Listed records: Begin
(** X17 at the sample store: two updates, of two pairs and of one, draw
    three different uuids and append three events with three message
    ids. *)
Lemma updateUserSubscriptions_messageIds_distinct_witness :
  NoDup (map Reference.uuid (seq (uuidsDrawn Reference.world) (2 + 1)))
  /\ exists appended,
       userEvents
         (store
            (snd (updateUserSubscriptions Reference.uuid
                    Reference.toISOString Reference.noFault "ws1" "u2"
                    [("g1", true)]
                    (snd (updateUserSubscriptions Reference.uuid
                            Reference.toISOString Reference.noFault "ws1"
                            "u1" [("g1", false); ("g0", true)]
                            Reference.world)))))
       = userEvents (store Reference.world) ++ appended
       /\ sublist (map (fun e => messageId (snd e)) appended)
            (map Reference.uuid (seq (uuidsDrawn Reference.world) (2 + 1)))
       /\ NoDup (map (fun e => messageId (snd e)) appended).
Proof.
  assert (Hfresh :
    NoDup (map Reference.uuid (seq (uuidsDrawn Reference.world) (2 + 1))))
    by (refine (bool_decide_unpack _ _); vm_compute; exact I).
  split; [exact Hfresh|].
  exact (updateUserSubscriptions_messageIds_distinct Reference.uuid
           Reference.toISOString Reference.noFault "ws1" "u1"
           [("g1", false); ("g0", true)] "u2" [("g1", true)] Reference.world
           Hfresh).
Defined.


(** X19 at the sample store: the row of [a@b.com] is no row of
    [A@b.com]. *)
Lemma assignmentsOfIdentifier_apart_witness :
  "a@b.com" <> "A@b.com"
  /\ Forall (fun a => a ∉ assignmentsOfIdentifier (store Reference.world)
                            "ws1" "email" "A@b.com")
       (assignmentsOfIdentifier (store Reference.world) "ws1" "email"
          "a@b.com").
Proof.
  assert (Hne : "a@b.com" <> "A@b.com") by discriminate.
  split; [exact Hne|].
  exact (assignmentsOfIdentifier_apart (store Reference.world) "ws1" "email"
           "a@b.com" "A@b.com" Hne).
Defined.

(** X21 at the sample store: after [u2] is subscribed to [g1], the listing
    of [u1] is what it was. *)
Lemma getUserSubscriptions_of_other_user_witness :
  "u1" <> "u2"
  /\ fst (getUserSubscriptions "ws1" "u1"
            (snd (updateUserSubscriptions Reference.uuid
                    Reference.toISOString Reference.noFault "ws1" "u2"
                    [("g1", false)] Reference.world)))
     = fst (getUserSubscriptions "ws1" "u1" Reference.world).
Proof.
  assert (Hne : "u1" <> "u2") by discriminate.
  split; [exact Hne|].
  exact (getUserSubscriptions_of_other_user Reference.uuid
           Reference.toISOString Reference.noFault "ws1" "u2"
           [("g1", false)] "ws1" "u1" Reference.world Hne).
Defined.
Listed records: End
Listed records: Begin
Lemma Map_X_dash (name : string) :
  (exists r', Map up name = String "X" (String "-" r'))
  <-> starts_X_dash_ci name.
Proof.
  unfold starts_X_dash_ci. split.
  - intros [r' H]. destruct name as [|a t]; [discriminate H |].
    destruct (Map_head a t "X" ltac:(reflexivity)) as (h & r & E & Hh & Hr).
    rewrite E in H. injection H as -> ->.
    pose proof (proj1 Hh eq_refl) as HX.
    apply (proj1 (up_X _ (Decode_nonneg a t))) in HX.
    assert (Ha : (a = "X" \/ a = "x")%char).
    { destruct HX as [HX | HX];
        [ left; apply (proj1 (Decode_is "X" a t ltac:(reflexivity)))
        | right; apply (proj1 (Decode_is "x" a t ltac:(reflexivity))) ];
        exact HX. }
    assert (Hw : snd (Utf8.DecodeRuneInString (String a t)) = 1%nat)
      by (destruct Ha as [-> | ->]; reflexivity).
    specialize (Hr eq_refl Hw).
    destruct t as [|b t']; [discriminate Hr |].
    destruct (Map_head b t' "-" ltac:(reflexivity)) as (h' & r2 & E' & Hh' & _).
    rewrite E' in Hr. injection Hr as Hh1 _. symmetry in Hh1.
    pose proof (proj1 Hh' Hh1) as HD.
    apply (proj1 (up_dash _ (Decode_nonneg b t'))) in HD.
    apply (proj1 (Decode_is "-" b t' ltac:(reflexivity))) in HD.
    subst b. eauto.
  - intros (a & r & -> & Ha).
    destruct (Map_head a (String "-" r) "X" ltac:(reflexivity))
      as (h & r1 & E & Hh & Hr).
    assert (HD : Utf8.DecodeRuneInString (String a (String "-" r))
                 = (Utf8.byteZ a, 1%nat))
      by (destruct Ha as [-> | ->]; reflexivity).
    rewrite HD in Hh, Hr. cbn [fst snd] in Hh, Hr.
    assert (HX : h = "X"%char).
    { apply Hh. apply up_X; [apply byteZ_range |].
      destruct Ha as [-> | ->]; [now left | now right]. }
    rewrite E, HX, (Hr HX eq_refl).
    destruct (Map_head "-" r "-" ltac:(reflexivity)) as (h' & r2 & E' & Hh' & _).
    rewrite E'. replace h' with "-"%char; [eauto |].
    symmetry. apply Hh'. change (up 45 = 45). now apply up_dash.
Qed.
Listed records: End
Listed records: Begin
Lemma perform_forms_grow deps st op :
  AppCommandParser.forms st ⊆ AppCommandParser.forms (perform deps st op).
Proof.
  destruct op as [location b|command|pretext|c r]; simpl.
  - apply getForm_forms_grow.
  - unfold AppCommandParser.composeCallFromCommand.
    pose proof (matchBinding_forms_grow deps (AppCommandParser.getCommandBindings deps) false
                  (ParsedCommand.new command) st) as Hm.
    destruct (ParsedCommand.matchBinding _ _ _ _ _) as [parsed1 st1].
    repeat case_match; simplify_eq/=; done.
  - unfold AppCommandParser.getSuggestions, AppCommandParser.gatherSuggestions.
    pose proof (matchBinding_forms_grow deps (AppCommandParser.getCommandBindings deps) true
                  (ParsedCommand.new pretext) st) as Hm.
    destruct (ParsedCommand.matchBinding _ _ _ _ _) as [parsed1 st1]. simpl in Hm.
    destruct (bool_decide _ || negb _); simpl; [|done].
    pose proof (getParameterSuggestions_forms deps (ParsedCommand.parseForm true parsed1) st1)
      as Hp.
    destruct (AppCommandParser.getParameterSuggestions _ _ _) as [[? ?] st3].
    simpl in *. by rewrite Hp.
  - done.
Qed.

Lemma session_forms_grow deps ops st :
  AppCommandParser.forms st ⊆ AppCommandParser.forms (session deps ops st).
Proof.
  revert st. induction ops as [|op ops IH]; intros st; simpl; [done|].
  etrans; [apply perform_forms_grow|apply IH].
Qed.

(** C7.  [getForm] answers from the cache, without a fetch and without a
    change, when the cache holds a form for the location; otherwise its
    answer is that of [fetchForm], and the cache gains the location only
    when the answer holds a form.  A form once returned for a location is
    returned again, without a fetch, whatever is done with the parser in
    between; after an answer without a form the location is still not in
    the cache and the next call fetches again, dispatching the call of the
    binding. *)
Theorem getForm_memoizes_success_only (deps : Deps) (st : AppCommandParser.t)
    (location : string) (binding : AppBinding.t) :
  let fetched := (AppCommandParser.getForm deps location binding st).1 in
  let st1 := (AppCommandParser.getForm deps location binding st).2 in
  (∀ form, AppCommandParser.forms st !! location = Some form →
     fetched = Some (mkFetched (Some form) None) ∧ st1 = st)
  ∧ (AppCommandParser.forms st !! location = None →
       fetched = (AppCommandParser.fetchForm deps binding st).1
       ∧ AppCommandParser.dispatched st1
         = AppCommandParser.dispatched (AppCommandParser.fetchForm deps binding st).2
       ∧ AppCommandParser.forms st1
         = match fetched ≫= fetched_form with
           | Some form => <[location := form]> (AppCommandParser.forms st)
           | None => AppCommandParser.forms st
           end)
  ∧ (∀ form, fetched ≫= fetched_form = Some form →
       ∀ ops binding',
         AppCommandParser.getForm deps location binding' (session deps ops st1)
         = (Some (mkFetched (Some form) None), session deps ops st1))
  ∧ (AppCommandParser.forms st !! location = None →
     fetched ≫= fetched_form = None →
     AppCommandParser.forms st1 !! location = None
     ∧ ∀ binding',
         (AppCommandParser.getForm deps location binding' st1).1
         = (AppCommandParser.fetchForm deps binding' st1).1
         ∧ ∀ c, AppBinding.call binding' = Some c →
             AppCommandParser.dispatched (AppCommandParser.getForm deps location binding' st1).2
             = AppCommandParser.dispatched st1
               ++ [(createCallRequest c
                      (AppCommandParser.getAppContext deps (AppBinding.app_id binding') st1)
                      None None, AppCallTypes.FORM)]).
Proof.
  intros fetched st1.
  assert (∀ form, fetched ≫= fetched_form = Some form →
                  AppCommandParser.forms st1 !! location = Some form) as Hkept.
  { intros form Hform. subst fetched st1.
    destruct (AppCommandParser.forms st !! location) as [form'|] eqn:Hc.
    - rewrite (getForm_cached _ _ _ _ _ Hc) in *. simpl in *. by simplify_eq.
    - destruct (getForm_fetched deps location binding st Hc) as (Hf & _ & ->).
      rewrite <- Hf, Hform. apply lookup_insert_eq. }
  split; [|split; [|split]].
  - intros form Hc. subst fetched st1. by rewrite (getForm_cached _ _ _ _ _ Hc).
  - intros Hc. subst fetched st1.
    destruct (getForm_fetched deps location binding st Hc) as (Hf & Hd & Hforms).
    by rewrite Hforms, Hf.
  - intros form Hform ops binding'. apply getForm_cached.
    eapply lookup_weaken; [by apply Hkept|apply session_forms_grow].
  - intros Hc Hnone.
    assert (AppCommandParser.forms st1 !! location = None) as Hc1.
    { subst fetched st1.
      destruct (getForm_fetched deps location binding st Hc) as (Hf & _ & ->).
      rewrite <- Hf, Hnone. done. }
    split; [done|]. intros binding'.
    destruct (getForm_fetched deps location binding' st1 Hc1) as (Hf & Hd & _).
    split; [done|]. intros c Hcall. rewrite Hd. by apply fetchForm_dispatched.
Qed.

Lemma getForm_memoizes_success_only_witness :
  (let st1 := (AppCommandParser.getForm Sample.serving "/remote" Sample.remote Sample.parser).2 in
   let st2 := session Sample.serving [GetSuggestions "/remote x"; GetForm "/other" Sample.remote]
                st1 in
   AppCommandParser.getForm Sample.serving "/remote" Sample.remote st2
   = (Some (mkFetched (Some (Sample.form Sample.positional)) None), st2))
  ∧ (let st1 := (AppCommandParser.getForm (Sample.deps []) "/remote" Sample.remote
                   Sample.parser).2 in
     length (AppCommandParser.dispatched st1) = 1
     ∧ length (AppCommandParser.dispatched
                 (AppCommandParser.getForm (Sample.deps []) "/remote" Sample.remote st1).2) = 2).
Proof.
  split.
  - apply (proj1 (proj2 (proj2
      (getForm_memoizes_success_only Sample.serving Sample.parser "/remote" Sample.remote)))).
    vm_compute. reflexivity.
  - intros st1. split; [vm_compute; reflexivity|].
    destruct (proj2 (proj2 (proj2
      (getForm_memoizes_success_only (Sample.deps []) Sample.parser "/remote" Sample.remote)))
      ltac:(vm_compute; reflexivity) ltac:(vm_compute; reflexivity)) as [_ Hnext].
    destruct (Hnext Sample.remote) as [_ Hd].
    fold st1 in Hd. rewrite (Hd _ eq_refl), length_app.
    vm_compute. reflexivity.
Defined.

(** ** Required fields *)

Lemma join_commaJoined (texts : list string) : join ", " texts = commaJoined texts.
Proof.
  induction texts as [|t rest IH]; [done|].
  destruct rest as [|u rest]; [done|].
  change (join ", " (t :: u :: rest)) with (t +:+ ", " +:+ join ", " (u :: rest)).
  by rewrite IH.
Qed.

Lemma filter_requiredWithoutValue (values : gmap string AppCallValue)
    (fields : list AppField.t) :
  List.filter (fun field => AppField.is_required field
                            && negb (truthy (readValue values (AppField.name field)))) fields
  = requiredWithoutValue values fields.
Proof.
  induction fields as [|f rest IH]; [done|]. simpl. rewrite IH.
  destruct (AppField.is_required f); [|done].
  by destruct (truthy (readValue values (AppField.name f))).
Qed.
Listed records: End
Find "destruct (bool_decide _" in the entries above and copy that whole line exactly, then each line after it through the line that contains "let fetched := (AppCommandParser.getForm".

    destruct (bool_decide _ || negb _); simpl; [|done].
    pose proof (getParameterSuggestions_forms deps (ParsedCommand.parseForm true parsed1) st1)
      as Hp.
    destruct (AppCommandParser.getParameterSuggestions _ _ _) as [[? ?] st3].
    simpl in *. by rewrite Hp.
  - done.
Qed.

Lemma session_forms_grow deps ops st :
  AppCommandParser.forms st ⊆ AppCommandParser.forms (session deps ops st).
Proof.
  revert st. induction ops as [|op ops IH]; intros st; simpl; [done|].
  etrans; [apply perform_forms_grow|apply IH].
Qed.

(** C7.  [getForm] answers from the cache, without a fetch and without a
    change, when the cache holds a form for the location; otherwise its
    answer is that of [fetchForm], and the cache gains the location only
    when the answer holds a form.  A form once returned for a location is
    returned again, without a fetch, whatever is done with the parser in
    between; after an answer without a form the location is still not in
    the cache and the next call fetches again, dispatching the call of the
    binding. *)
Theorem getForm_memoizes_success_only (deps : Deps) (st : AppCommandParser.t)
    (location : string) (binding : AppBinding.t) :
  let fetched := (AppCommandParser.getForm deps location binding st).1 in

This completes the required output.